(Records from a data collection)
· · ·
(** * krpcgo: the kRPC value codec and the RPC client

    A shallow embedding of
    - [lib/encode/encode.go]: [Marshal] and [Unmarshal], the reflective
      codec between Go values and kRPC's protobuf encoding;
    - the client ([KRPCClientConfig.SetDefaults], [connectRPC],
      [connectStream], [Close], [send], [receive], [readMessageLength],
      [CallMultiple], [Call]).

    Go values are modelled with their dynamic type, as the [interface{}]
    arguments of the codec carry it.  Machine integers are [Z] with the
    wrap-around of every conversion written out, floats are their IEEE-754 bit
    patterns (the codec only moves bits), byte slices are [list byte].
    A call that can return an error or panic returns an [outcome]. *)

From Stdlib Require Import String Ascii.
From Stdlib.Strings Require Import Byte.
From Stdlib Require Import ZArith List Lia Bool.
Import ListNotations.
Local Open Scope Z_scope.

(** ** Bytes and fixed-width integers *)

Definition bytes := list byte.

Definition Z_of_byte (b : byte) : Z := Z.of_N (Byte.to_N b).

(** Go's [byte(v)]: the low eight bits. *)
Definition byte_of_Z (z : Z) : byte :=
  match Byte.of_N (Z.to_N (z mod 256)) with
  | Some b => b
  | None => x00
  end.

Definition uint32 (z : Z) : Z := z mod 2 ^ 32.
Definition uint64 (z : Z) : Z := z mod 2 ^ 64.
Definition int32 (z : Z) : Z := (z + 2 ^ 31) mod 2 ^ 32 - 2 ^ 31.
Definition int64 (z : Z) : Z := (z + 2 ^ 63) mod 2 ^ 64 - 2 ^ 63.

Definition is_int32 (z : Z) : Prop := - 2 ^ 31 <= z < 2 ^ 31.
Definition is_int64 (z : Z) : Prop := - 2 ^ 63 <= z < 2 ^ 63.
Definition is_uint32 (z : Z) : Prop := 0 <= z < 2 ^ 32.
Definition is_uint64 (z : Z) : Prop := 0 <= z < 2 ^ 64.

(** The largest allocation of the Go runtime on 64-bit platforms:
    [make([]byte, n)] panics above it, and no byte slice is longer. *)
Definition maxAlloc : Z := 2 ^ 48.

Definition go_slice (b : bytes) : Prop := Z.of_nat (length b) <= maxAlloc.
· · ·
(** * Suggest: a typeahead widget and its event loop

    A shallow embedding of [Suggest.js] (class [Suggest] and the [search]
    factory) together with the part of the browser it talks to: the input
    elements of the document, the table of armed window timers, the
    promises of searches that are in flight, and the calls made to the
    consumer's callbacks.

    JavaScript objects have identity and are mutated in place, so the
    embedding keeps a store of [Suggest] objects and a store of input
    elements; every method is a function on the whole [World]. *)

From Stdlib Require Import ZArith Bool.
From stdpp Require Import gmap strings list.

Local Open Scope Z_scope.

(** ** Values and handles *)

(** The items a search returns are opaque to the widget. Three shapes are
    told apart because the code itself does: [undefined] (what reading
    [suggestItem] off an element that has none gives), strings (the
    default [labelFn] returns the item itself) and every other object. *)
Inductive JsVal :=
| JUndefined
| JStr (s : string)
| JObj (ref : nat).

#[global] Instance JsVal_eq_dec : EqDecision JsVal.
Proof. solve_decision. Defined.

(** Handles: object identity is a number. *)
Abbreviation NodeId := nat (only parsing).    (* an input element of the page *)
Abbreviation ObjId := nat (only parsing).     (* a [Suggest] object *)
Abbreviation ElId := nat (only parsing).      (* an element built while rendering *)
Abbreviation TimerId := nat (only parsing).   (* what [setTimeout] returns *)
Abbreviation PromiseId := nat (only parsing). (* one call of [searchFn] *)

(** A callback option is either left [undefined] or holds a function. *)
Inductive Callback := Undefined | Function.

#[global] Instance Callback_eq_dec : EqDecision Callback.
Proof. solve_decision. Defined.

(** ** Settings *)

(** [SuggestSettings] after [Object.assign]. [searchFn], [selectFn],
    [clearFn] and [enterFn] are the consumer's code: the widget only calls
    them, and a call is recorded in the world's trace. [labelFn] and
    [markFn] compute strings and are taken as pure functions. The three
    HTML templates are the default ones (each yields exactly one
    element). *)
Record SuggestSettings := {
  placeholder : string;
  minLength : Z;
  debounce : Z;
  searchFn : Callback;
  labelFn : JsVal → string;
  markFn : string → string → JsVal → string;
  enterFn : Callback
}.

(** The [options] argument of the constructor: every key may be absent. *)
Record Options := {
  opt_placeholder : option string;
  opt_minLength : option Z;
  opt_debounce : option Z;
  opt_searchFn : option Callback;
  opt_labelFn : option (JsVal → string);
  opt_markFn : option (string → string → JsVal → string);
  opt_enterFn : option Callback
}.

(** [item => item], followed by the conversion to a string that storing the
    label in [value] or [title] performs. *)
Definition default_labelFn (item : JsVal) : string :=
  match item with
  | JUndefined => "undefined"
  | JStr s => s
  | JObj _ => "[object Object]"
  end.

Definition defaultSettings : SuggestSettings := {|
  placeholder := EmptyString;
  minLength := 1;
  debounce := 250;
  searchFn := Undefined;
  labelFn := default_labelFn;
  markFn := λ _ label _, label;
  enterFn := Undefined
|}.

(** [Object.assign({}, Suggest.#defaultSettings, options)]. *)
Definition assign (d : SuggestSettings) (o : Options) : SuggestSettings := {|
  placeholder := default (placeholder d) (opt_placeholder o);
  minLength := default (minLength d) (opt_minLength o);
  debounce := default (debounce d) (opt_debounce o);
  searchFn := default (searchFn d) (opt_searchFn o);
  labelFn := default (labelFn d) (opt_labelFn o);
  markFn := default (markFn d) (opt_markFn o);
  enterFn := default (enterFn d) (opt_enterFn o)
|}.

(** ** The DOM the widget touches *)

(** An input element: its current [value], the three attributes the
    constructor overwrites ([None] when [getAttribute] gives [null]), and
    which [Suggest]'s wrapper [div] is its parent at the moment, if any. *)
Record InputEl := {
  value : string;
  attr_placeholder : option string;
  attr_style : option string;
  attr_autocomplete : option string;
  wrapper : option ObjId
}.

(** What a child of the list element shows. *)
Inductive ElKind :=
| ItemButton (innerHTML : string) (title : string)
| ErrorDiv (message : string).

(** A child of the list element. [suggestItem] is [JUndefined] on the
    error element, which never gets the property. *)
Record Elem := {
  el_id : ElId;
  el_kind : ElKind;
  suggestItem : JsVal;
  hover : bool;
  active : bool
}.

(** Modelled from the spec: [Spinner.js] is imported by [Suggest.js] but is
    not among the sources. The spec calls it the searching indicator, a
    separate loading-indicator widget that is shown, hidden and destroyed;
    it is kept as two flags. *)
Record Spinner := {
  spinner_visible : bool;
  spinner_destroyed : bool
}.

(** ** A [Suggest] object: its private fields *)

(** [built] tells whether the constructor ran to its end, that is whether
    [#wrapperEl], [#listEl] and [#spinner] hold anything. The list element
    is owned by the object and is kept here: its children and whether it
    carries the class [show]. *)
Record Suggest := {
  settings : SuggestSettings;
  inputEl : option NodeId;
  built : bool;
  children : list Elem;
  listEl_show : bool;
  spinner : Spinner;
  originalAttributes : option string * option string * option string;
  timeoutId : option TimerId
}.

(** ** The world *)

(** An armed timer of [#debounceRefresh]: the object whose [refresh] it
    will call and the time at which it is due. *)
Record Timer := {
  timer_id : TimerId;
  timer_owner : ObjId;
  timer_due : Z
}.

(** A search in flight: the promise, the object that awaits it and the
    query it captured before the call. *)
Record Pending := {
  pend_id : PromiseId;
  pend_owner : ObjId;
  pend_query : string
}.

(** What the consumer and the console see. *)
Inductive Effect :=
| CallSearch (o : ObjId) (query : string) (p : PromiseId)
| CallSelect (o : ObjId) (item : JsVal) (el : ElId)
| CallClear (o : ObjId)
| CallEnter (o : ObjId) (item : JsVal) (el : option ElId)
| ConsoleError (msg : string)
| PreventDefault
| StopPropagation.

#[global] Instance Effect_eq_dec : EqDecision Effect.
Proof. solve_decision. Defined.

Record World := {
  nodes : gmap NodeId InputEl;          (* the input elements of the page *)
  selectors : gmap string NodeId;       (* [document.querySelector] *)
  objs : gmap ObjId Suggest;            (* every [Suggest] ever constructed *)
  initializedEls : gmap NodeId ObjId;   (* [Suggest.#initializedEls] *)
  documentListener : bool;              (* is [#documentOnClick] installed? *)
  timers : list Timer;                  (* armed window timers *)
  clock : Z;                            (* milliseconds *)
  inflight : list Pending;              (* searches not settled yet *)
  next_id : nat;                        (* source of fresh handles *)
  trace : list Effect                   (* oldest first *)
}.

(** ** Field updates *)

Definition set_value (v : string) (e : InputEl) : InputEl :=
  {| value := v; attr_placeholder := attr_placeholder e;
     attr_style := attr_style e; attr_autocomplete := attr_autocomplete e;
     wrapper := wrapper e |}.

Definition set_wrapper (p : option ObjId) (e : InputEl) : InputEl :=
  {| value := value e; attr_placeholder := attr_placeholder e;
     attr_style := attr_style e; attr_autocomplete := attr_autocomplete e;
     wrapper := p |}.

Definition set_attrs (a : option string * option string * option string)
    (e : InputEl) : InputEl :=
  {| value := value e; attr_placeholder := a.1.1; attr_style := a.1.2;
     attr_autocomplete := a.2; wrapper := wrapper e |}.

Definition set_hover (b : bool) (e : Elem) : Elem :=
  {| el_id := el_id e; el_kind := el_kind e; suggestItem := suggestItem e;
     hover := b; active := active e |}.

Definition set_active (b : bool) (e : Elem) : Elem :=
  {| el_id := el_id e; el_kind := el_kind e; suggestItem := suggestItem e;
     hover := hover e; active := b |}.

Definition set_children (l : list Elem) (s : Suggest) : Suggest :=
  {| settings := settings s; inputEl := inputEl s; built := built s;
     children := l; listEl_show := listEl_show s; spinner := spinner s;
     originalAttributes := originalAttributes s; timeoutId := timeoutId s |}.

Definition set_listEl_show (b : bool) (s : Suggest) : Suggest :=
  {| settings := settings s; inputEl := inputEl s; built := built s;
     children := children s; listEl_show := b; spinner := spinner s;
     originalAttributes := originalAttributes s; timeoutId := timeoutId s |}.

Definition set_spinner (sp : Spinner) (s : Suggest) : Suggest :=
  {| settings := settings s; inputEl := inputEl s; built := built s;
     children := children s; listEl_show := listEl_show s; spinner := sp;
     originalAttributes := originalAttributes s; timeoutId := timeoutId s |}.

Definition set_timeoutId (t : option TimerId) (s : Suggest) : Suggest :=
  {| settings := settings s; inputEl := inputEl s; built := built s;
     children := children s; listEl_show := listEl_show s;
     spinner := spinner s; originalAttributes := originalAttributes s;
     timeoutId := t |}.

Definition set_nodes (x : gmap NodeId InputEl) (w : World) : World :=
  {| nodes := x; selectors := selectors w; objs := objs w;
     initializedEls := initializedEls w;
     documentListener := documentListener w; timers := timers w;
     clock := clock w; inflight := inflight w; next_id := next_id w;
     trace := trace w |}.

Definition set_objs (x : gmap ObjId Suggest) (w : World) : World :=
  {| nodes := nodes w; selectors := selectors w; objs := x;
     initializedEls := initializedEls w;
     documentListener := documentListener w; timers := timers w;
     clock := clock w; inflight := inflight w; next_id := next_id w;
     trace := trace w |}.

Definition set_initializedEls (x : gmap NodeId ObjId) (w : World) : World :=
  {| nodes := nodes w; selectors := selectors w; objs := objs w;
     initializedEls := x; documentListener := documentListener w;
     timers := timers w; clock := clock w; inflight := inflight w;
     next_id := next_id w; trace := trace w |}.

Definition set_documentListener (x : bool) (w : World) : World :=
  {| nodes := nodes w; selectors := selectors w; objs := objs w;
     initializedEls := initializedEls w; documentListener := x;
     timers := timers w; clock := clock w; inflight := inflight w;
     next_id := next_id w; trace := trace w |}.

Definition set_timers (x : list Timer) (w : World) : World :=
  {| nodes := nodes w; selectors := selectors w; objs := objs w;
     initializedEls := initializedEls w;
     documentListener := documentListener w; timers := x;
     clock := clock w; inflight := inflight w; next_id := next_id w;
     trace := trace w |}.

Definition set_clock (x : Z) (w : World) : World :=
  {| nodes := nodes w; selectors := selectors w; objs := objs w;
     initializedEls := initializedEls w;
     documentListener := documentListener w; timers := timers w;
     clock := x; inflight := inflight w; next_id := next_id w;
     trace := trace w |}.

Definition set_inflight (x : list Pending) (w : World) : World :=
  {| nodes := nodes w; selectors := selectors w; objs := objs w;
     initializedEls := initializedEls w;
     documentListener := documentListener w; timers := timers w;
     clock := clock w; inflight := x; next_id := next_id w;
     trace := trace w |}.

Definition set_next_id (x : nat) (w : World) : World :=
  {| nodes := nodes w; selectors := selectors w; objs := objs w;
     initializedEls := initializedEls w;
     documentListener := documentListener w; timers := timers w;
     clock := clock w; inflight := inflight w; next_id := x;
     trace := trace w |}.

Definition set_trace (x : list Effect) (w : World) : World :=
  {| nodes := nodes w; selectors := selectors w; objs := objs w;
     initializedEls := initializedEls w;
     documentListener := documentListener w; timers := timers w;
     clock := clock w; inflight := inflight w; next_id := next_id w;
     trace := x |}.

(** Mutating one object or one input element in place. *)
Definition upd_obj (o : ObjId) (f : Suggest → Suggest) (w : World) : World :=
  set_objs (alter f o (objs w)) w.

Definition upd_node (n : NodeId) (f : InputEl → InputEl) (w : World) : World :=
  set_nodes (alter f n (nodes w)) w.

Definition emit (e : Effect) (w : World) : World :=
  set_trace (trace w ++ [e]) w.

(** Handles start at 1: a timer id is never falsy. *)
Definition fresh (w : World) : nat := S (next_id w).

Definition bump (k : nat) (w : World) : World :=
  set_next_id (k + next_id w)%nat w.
· · ·
* TASK TO COMPLETE *
Only the lines above from the one with "Abbreviation ObjId := nat" through the one with "searchFn := Undefined;" should be duplicated, character for character.

* SOLUTION BELOW *
Abbreviation ObjId := nat (only parsing).     (* a [Suggest] object *)
Abbreviation ElId := nat (only parsing).      (* an element built while rendering *)
Abbreviation TimerId := nat (only parsing).   (* what [setTimeout] returns *)
Abbreviation PromiseId := nat (only parsing). (* one call of [searchFn] *)

(** A callback option is either left [undefined] or holds a function. *)
Inductive Callback := Undefined | Function.

#[global] Instance Callback_eq_dec : EqDecision Callback.
Proof. solve_decision. Defined.

(** ** Settings *)

(** [SuggestSettings] after [Object.assign]. [searchFn], [selectFn],
    [clearFn] and [enterFn] are the consumer's code: the widget only calls
    them, and a call is recorded in the world's trace. [labelFn] and
    [markFn] compute strings and are taken as pure functions. The three
    HTML templates are the default ones (each yields exactly one
    element). *)
Record SuggestSettings := {
  placeholder : string;
  minLength : Z;
  debounce : Z;
  searchFn : Callback;
  labelFn : JsVal → string;
  markFn : string → string → JsVal → string;
  enterFn : Callback
}.

(** The [options] argument of the constructor: every key may be absent. *)
Record Options := {
  opt_placeholder : option string;
  opt_minLength : option Z;
  opt_debounce : option Z;
  opt_searchFn : option Callback;
  opt_labelFn : option (JsVal → string);
  opt_markFn : option (string → string → JsVal → string);
  opt_enterFn : option Callback
}.

(** [item => item], followed by the conversion to a string that storing the
    label in [value] or [title] performs. *)
Definition default_labelFn (item : JsVal) : string :=
  match item with
  | JUndefined => "undefined"
  | JStr s => s
  | JObj _ => "[object Object]"
  end.

Definition defaultSettings : SuggestSettings := {|
  placeholder := EmptyString;
  minLength := 1;
  debounce := 250;
  searchFn := Undefined;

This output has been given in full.